* EXERCISE GOAL
Go through the data below and count every line that has the word "Hperm". Return only the count.

* Collected data entries
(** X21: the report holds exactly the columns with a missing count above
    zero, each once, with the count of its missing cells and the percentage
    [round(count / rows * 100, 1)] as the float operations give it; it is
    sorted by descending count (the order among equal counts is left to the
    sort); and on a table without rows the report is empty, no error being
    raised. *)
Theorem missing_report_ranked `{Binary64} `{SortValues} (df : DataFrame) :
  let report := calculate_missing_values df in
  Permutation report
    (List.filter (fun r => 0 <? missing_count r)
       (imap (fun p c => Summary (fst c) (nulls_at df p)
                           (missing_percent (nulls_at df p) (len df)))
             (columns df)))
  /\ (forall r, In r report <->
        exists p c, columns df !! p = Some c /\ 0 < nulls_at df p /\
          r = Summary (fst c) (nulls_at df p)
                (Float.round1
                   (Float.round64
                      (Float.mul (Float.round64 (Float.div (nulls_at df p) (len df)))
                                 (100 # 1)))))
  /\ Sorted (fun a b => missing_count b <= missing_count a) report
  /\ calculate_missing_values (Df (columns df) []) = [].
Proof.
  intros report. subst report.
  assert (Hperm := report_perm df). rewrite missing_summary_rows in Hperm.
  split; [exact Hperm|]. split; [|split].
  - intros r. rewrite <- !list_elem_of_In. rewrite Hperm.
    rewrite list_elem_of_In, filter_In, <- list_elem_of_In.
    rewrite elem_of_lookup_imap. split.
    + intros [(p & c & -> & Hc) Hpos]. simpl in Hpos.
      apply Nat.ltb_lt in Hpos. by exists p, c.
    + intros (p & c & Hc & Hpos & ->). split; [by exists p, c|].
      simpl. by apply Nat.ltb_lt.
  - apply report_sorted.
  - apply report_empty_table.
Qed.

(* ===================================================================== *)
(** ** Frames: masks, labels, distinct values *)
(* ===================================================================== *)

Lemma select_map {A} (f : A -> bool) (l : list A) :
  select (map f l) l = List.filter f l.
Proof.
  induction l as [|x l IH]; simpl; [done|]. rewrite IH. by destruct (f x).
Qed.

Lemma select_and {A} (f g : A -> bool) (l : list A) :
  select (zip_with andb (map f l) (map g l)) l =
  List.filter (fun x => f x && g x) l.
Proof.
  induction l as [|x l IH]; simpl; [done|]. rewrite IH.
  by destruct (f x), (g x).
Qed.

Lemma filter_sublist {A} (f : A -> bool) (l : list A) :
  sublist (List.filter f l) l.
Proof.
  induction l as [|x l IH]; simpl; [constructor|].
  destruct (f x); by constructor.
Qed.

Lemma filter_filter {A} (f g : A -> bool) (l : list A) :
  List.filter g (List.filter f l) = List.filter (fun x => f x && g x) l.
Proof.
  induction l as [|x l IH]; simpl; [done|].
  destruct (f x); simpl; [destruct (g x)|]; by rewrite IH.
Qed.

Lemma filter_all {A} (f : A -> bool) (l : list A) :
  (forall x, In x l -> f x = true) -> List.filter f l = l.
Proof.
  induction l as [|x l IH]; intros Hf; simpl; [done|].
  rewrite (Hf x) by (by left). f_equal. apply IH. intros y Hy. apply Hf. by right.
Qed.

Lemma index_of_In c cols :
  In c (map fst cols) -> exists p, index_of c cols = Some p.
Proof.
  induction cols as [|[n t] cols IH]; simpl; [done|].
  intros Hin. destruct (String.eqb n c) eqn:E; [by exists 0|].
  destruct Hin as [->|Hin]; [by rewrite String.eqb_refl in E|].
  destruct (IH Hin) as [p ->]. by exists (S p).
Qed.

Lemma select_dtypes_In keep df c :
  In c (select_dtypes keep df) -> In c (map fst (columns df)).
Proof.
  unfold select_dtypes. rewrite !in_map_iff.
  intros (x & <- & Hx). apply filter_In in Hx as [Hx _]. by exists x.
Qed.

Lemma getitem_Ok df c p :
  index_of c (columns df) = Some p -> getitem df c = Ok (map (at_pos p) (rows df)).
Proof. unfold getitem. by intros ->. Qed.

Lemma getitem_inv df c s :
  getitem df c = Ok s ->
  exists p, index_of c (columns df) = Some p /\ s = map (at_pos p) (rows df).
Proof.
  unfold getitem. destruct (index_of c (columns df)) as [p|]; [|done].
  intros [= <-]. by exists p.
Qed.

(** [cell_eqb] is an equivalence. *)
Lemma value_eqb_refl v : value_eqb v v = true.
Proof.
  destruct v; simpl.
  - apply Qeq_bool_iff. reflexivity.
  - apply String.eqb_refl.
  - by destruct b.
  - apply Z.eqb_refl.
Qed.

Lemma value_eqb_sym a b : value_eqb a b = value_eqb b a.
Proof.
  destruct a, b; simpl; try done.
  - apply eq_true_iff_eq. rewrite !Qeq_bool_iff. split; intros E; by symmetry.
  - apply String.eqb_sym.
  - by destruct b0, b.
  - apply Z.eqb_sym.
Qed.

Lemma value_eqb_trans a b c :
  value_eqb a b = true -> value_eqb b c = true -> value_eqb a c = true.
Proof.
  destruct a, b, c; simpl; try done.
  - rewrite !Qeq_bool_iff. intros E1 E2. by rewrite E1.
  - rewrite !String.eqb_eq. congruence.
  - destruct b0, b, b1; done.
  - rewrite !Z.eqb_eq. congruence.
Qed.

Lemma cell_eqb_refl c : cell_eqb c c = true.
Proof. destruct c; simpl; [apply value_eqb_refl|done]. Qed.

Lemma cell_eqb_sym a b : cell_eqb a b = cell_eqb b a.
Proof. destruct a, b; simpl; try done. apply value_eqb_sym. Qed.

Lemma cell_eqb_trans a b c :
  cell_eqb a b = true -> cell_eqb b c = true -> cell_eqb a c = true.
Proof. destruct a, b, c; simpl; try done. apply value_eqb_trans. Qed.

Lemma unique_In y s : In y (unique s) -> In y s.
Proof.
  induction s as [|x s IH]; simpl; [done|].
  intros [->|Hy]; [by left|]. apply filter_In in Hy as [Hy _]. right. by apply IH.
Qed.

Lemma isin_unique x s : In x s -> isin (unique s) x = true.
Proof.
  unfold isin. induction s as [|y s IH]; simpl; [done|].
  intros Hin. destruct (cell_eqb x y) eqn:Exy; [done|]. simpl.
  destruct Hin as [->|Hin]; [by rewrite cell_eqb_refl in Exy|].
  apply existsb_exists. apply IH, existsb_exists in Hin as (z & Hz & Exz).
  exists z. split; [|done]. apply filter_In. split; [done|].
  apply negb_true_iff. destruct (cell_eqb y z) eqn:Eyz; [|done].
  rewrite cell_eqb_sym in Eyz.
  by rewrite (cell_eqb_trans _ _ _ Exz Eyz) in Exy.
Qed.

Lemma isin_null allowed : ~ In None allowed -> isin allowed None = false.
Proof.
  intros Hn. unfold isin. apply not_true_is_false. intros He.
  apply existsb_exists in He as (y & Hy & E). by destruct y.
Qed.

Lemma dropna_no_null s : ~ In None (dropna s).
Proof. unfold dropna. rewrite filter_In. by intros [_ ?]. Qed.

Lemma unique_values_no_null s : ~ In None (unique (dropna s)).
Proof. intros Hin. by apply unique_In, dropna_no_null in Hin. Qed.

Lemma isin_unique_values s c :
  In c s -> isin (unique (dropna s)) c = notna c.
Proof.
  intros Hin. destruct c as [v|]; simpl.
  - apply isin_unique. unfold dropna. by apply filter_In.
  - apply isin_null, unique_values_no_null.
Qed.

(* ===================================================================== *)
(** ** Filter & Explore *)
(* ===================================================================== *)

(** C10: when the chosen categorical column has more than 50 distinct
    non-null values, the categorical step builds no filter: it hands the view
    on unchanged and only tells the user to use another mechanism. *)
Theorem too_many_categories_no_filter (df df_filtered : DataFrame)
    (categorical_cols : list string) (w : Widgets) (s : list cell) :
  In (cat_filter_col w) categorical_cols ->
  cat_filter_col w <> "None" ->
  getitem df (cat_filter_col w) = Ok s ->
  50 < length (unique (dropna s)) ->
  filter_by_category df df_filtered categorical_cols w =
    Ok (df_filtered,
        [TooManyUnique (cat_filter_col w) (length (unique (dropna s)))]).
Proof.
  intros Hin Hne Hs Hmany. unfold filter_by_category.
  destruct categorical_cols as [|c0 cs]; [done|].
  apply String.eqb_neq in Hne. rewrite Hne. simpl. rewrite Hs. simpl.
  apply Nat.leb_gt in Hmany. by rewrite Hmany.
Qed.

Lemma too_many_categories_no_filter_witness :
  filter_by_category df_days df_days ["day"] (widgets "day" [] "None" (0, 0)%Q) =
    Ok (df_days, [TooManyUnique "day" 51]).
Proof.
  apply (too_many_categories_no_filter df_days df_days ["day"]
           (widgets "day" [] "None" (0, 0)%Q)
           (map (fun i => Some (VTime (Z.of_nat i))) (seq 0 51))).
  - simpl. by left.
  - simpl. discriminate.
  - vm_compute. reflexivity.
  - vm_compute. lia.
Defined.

---

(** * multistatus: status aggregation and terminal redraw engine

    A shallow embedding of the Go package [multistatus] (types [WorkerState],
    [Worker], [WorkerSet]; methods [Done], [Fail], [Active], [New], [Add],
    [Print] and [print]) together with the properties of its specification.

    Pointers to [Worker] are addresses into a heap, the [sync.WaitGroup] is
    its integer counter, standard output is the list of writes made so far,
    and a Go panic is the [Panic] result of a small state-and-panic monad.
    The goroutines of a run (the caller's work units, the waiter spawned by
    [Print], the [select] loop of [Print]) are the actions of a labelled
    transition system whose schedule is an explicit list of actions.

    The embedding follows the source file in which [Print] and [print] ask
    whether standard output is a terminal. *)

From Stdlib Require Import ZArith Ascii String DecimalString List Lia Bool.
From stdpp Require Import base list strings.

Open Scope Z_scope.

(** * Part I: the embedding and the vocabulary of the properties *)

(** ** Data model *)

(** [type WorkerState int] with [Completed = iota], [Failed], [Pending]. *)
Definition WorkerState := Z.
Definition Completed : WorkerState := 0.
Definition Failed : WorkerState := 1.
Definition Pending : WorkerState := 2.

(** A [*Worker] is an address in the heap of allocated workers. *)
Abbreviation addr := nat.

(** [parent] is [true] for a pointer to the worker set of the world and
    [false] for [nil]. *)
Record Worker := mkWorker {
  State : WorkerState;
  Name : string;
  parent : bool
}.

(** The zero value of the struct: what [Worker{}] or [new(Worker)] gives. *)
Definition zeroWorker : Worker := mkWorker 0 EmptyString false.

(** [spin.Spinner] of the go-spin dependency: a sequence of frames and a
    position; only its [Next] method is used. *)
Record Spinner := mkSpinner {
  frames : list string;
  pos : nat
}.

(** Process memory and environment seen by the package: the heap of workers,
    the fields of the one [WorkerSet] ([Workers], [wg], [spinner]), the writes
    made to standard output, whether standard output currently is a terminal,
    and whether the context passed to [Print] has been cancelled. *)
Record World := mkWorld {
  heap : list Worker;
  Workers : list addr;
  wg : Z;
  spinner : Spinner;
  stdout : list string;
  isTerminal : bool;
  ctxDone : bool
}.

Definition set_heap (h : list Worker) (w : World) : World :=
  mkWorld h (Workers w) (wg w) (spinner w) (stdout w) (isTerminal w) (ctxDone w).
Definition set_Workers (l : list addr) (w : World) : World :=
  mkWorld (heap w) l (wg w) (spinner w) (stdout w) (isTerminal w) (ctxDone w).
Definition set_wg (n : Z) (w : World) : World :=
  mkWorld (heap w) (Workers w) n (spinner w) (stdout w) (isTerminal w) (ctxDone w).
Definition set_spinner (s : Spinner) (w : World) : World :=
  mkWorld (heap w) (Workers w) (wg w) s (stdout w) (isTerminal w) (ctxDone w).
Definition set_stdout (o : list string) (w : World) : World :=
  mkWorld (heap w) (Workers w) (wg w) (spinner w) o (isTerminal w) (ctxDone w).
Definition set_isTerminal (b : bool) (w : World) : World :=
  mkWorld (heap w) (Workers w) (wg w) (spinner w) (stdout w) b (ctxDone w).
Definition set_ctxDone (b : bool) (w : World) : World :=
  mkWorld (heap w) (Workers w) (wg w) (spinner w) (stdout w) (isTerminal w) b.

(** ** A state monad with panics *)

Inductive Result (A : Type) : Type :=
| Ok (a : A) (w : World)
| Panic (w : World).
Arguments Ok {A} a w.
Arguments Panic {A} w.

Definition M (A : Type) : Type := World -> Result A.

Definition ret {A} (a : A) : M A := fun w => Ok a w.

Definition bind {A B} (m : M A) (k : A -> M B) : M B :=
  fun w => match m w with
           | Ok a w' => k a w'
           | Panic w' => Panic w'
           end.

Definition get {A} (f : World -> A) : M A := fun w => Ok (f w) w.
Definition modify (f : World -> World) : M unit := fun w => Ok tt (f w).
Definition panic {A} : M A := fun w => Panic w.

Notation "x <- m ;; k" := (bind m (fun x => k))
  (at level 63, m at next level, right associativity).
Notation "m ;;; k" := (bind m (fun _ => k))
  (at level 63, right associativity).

* SOLUTION BELOW
3